Work instructions :: Every line below between the one holding "destruct (bool_decide (content_of" and the one holding "Hc)]; intros Hin.", inclusive, should be copied exactly, and no other line.

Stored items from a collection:
(* ===== verification/Prelude.v ===== *)
(** * Feedling backend: the durable core of hosted runtime V2

    Feedling's backend answers a user's chat messages, reminders and wake-ups by
    running turns of a language model on a fleet of worker processes. All state
    that must survive a crash is in PostgreSQL; processes die, overlap and retry at
    any point. This library models the part of the Python sources that makes that
    safe, [backend/model_api_runtime/v2/] and the modules it rests on, and proves
    what the code promises there.

    ** The program and its parts

    - A request is admitted by the sliding-window limiter ([core/ratelimit.py],
      file [RateLimit]).
    - An input (a message, a reminder, a heartbeat, a capture run) becomes a row of
      the job table ([jobs_store.py]): [JobTable] has the tables, [JobQueue] one
      definition per transaction (enqueue and coalesce, claim, start, renew, finish,
      fail, recover, expire, preempt, hand over to a successor), [JobFinish] the
      transactions of the chat, capture, review and reply paths that end a job, and of
      clearing a chat, [WakeSchedule] the
      wake circuit and backoff ([wake_circuit.py]), [CaptureFailure] the valve that
      decides what a failed memory capture does ([memory/capture_failure.py]).
    - A worker that claimed a chat job collects the unanswered messages
      ([coalesce.py], file [Coalesce]), reads the conversation summary
      ([summary_frontier.py] and the summary transactions: [SummaryFrontier],
      [SummaryStore], [SummaryRollup]), shares enclave permits with its sibling slots
      ([enclave_broker.py], file [EnclaveBroker]) and runs tools whose results are cut
      to a budget ([result_budget.py], [tool_loop.py], file [ResultBudget]).
    - Each provider call of the turn is planned against the model's context window
      ([prompt_frontier.py]): [PromptLimit] resolves the window, [PromptEstimate] costs
      messages, schemas and exchanges, [PromptPlan] admits components, [PromptRound] plans
      the round, folding tool schemas under pressure ([tool_surface.py], file
      [ToolSurface]), and [tool_loop.py] sends what was planned; [SchemaRecovery] is the contract by which the model loads a folded schema again.
    - The tool calls a provider answers with pass the fence of the turn ([tool_loop.py], file
      [ToolFence]): which tools a round offers after what the model has seen, and why a batch is
      rejected. An accepted batch is dispatched ([executor.py], [provenance.py], file
      [ToolDispatch]): reads run at once, writes that pass the provenance gate become effects.
    - One of the reads searches the user's past messages. [HistoryScan] plans which sequence numbers
      are looked at next and [HistoryCursor] hands the position to the model as a signed token, in the
      alphabet of [Base64] ([history_search.py]); [HistoryRows] has the candidates, what of a row is
      sent and how the enclave and the backend check it ([jobs_store.py], [enclave/routes/history.py],
      [core/envelope.py]), [HistoryPages] one call with its leaf hints, batches, budget and cursor
      ([history_readside.py]).
    - A worker slot is one child process. It reports over a pipe ([slot_protocol.py],
      file [SlotProtocol]) to its supervisor ([child_supervisor.py], file [Supervisor]),
      which also carries its permit requests to the broker. The watchdog ([watchdog.py],
      [claim_recovery.py], file [Watchdog]) decides from the supervisor's clocks when to
      kill, recovers the claim of the killed turn and starts the replacement.
    - Every side effect of the turn is a row of the effect outbox ([effect_outbox.py],
      file [EffectOutbox]), drained in order; a row, opened first if it is encrypted
      ([EffectDelivery]), is handed to a sink
      ([serve_worker.py], file [EffectSink]; the self-wake guard of the schedule sink is
      [SelfWake]). The workspace sinks write the user's
      virtual files ([workspace/backends.py]: [WorkspacePath], [WorkspaceStore]),
      a batch of them concurrently ([WorkspaceBatch]).

    [PyValue], [PyFloat] and [Utf8] hold what the sources use of Python and its library.

    ** Conventions

    A definition keeps the name of the function it translates, without leading
    underscores. A call that may raise returns an [outcome]; exceptions are the type
    [exn], with a message only where the source tests it. A database transaction is
    one function on the tables: row locks and constraints serialise it, and its
    [now()] and [clock_timestamp()] are arguments. Components that interleave below
    that level (the deliveries of a sink and the parts of a write, the threads of a batch) are step relations
    or explicit schedules. A component that relies on another does so through a class
    ([ClaimStore], what the watchdog needs of the job queue; [ScanService] and [CursorCodec], what a
    search needs of the enclave and of its tokens), with an instance that the
    other's theorems discharge. Instants of the database are integers in microseconds, those
    of [time.monotonic()] in nanoseconds, text is a list of
    code points, [float]s are exact multiples of 2^-1074 with the rounding of [PyFloat]. What is not under the
    backend's control is a parameter: sealing and opening envelopes, decryption, the
    failure classifier of [notices], the clock, the environment, the collation of the
    database, [sha256] and HMAC, zlib, [json.loads], date parsing, [urlsplit], NFKC and case mapping, [repr] of
    floats and containers, and what the operating system answers when a child is killed. A parameter with laws has them
    as section hypotheses, and a witness instantiates them.

    ** What is proved

    - Job queue ([JobInv], [JobFinish], [JobSafety], [JobClaim], [JobDelivery], [JobReplay]): the
      invariant of the table and its preservation by every transaction that inserts or updates a job row; one active job
      per user and lane and one running job per user; claims take the head of the queue
      and the claim loop ends, candidates locked by others and rows queued meanwhile included; ended rows are final; a
      recovered claim is fenced against its old owner, in every later state too; inputs land in a live job and late inputs reach one
      successor; no user-visible turn fails silently; a turn is replayed only when it
      left no write; and an example of a review that preemption strands.
    - Effect outbox ([EffectSafety], [EffectOrder]): replies are published only under
      their fence and superseded ones are discarded; a platform write excludes replay;
      effects settle in order.
    - Effect sinks ([EffectSink], [EffectDelivery], [SelfWake]): over all overlaps, failures and
      crashes a write lands whole at most once, and a part of it again only after a delivery that failed part-way; what
      applying a row, plaintext or encrypted, does for every state of its claim and every end of its write; how many wakes a silent user's turns may
      schedule.
    - Workspace ([WorkspacePath], [WorkspaceRefine], [WorkspaceSerial]): exactly which
      names are accepted; the encrypted table refines the in-memory backend, with a codec that may fail at any
      call; a batch is serial for every interleaving of its threads, with an example of how its replay is not.
    - Summary ([SummaryLedger], [SummarySafety], [SummaryRead], [SummaryRollup]): the
      tables implement an abstract cover of the conversation; range containment is
      provenance; the read path accepts every reachable store; the roll-up loop ends
      within its limits.
    - Prompt ([PromptLimit], [PromptPlan], [PromptRound], [SchemaRecovery]): the resolved window
      and its source are those of a reference resolution; a plan has
      every required component or is refused, and admits optional ones greedily; what is sent
      is what was budgeted, it names every tool, and only what may not be dropped refuses a
      round; the call guard knows the surface that was sent.
    - Tool calls ([FenceSafety], [DispatchSafety]): over any rounds of a turn the calls that run
      obey the fence of what ran before them, and no memory discovery runs twice; a batch is rejected exactly for its faults, which
      its calls are told; dispatch enqueues only authorised writes, in provider order,
      and answers every call truthfully.
    - History search ([HistoryScan], [HistoryCursor], [HistorySafety]): the planner checks every sequence
      number of a snapshot once, wherever batches stop; a token gives back its cursor until it expires,
      and only to its user and generation; over any pages in a growing store every match is returned
      once and a page without a cursor means that all were; a page ends, or fails for a named reason.
    - Slots ([SlotProtocol], [SupervisorSafety], [WatchdogSafety]): messages round-trip and
      the decoder is strict; over any lifecycle history a slot has one live child at most and
      never loses track of one; the watchdog kills exactly when a slot is wedged; a killed
      slot is replaced only after its death is confirmed, with its claim released or queued, also when the
      replacement cannot be started or the task is cancelled;
      the retry queue is bounded and its retries end.
    - [RateLimit], [Coalesce], [EnclaveBroker], [ResultBudget], [CaptureFailure],
      [WakeSchedule]: the bound and the exact retry time of the limiter; completeness,
      fail-closed validation and cursor of coalescing; safety and order of permits and
      the wire round trip; fairness and bounds of the water-fill; exactly when a batch
      is skipped, and that none blocks for ever; exactly when the circuit opens.

    ** Bounds and fuel

    Recursion that is not structural has fuel, and a theorem shows it is enough:
    [claim_next_job] gets one turn more than there are job rows, and one for each locked candidate and each row
    queued meanwhile ([claim_next_job_ends]), the water-fill
    one round per result ([result_quotas_water_fill]), the roll-up loop one pass per
    segment ([rebalance_bounds]), the run search of a roll-up the length of the
    frontier, the loop of a search page one turn per sequence number
    ([search_page_ends]), a partitioned scan one turn per row. A child of a batch ends in three statements, so a schedule is complete
    when it names each child three times. Integers are unbounded where Python's are;
    the BIGINT revision of a stored result keeps its bound, the widths of other
    columns are not modelled.

    ** Assumptions

    Chat rows get their sequence numbers in commit order (the code holds the user's lifecycle row for this, except in
    [chat_finalize_reply_once], which inserts under the shared fence only); a summary writer passes the
    watermark it read, and the read of a summary that seeds a legacy one is one transaction; what a target write that
    raises left behind is its first parts; a codec that answers opens what it
    sealed; clocks given to one loop do not go back where a theorem says so; [uuid4] gives a
    new name; joining a child that has exited does not raise; the folded specs given to a
    round are filed under their own names; argument validation lets only objects through, with a list of actions
    for a memory write; a hook of the dispatch that raises has not enqueued; names of user-MCP tools start with [mcp__]; after its policy a round only
    removes tools or offers the forced wake choice; a batch of a search asks for at most the 1000 rows its
    statement allows; between the pages of a search messages and summaries are only added, each message with
    a higher sequence number, and one page reads one state of the store.

    ** Not modelled

    The turn itself ([worker.py] and [tool_loop.py] beyond the budgets, the
    schema contract, the fence and the dispatch of calls: prompt texts, provider clients,
    the planner that sizes history and World Book by rebuilding candidates, file delivery), the fetch of single messages beside the search, the fleet of slots and its
    configuration, trajectory
    recording and failure reviews beyond their queue rows, profile and memory content,
    scheduling of heartbeats and screen watching, the HTTP surface, the enclave,
    attestation and the contracts, object storage, the shadow database and its
    replicator, administration, migrations as programs, and everything outside
    [backend/]: either input and output around a library, or content work without a
    state contract of its own. The transactions of [JobFinish] are modelled as far as they move job, review, route and
    failure rows; what they write of capture batches, candidates and cards is left out. Deleting an account's rows is not modelled. Integers
    convert to floats exactly in [Coalesce], without the [OverflowError] of very large ones; wake kinds and lanes are
    lowered as ASCII. Of the sinks, the transactional reply sink and the target
    writes of the others are parameters. *)

From Stdlib Require Export ZArith Lia.
From stdpp Require Export base numbers list gmap strings sorting.
(** One step of [admitted]: a row is skipped for one of three reasons, or
    emitted. *)
Lemma admitted_cons s seen q m keyed :
  let mid := get_str repr m "id" in
  (admitted s seen ((q, m) :: keyed) = admitted s seen keyed /\
    (q <= s \/ (mid <> [] /\ mid ∈ seen) \/ content_of m = [])) \/
  (admitted s seen ((q, m) :: keyed) =
     (q, m) :: admitted s (if bool_decide (mid = []) then seen else mid :: seen) keyed /\
   s < q /\ ~ (mid <> [] /\ mid ∈ seen) /\ content_of m <> []).
Proof using Type.
  intros mid. cbn [admitted]. fold mid.
  destruct (q <=? s) eqn:E1; bools; [left; split; [done|by left]|].
  destruct (negb _ && _) eqn:E2; [bools; left; split; [done|right; by left]|].
  destruct (bool_decide (content_of m = [])) eqn:E3; bools;
    [left; split; [done|right; by right]|].
  right. split; [done|]. split; [done|]. split; [|done]. intros [Hm Hs].
  rewrite (bool_decide_false _ Hm), (bool_decide_true _ Hs) in E2. done.
Qed.

Lemma admitted_sub s seen keyed qm :
  qm ∈ admitted s seen keyed -> qm ∈ keyed /\ s < qm.1 /\ content_of qm.2 <> [].
Proof using Type.
  revert seen. induction keyed as [|[q m] keyed IH]; intros seen; [by intros ?%elem_of_nil|].
  destruct (admitted_cons s seen q m keyed) as [[-> _]|(-> & Hs & _ & Hc)]; intros Hin.
  - destruct (IH _ Hin). split; [by right|done].
  - apply elem_of_cons in Hin as [->|Hin]; [split; [left|done]|].
    destruct (IH _ Hin). split; [by right|done].
Qed.

Lemma admitted_sublist s seen keyed : admitted s seen keyed `sublist_of` keyed.
Proof using Type.
  revert seen. induction keyed as [|[q m] keyed IH]; intros seen; [done|].
  destruct (admitted_cons s seen q m keyed) as [[-> _]|(-> & _)].
  - by apply sublist_cons.
  - by apply sublist_skip.
Qed.

(** Nothing is lost: a fresh non-empty row is emitted, or its identifier
    already was. *)
Lemma admitted_complete s seen keyed q m :
  (q, m) ∈ keyed -> s < q -> content_of m <> [] ->
  let mid := get_str repr m "id" in
  (mid <> [] /\ mid ∈ seen) \/
  (exists qm, qm ∈ admitted s seen keyed /\ get_str repr qm.2 "id" = mid /\
     (mid = [] -> qm = (q, m))).
Proof using Type.
  intros Hin Hs Hc mid. revert seen. induction keyed as [|[q' m'] keyed IH];
    intros seen; [by apply elem_of_nil in Hin|].
  destruct (admitted_cons s seen q' m' keyed) as [[-> Hskip]|(-> & _)];
    apply elem_of_cons in Hin as [[= <- <-]|Hin].
  - fold mid in Hskip. destruct Hskip as [?|[?|?]]; [lia|by left|done].
  - by apply IH.
  - right. exists (q, m). split; [left|done].
  - destruct (IH Hin (if bool_decide (get_str repr m' "id" = []) then seen
                      else get_str repr m' "id" :: seen)) as [[Hm Hseen]|(qm & ? & ? & ?)].
    + case_bool_decide; [by left|]. apply elem_of_cons in Hseen as [Hseen|]; [|by left].
      right. exists (q', m'). split; [left|]. by split.
    + right. exists qm. split; [by right|done].
Qed.

Lemma admitted_ids_nodup s seen keyed :
  NoDup (filter (fun i => i <> []) ((fun qm => get_str repr qm.2 "id") <$> admitted s seen keyed)) /\
  (forall qm, qm ∈ admitted s seen keyed -> get_str repr qm.2 "id" <> [] ->
     get_str repr qm.2 "id" ∉ seen).
Proof using Type.
  revert seen. induction keyed as [|[q m] keyed IH]; intros seen.
  { simpl. split; [constructor|]. intros qm Hq. by apply elem_of_nil in Hq. }
  destruct (admitted_cons s seen q m keyed) as [[-> _]|(-> & _ & Hns & _)]; [apply IH|].
  destruct (IH (if bool_decide (get_str repr m "id" = []) then seen
                else get_str repr m "id" :: seen)) as [Hnd Hseen].
  rewrite fmap_cons. simpl. split.
  - destruct (decide (get_str repr m "id" = [])) as [E|E].
    + rewrite filter_cons_False by (intros H; by apply H). done.
    + rewrite filter_cons_True by done. constructor; [|done].
      rewrite list_elem_of_filter, list_elem_of_fmap. intros (_ & qm & Heq & Hqm).
      apply (Hseen qm Hqm); rewrite <- Heq; [done|].
      rewrite bool_decide_false by done. left.
  - intros qm Hqm Hne. apply elem_of_cons in Hqm as [->|Hqm]; [by intros ?; apply Hns|].
    specialize (Hseen qm Hqm Hne). case_bool_decide; [done|]. set_solver.
Qed.

Lemma sorted_by_seq (keyed : list (Z * row)) :
  StronglySorted (fun a b => (a.1 <=? b.1) = true) (sorted_by Z.leb fst keyed).
Proof using Type.
  apply sorted_by_sorted; intros *; rewrite !Z.leb_le; lia.
Qed.

(** What a successful sequence-native coalesce computes: the emitted rows of
    the keyed user rows in order, and the greatest emitted sequence. *)
Lemma coalesce_seq_inv messages s out c :
  0 <= s ->
  coalesce_pending messages None (PInt s) = Return (out, c) ->
  exists keyed,
    with_seqs (filter (fun m => role_in USER_ROLES m = true) messages) = Return keyed /\
    Forall2 emits (admitted s [] (sorted_by Z.leb fst keyed)) out /\
    c = SeqCursor (foldl Z.max 0 (admitted s [] (sorted_by Z.leb fst keyed)).*1).
Proof using Type.
  intros Hs. rewrite pending_eq by done.
  destruct (with_seqs _) as [keyed|] eqn:Ek; simpl; [|done]. intros Hloop.
  destruct (keyed_valid _ _ Ek) as [Hv _].
  destruct (loop_admitted s [] [] 0 _ Hv) as (items & Hitems & Heq).
  rewrite Heq in Hloop. simpl in Hloop. injection Hloop as <- <-. by exists keyed.
Qed.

Answer for the task ::
  destruct (bool_decide (content_of m = [])) eqn:E3; bools;
    [left; split; [done|right; by right]|].
  right. split; [done|]. split; [done|]. split; [|done]. intros [Hm Hs].
  rewrite (bool_decide_false _ Hm), (bool_decide_true _ Hs) in E2. done.
Qed.

Lemma admitted_sub s seen keyed qm :
  qm ∈ admitted s seen keyed -> qm ∈ keyed /\ s < qm.1 /\ content_of qm.2 <> [].
Proof using Type.
  revert seen. induction keyed as [|[q m] keyed IH]; intros seen; [by intros ?%elem_of_nil|].
  destruct (admitted_cons s seen q m keyed) as [[-> _]|(-> & Hs & _ & Hc)]; intros Hin.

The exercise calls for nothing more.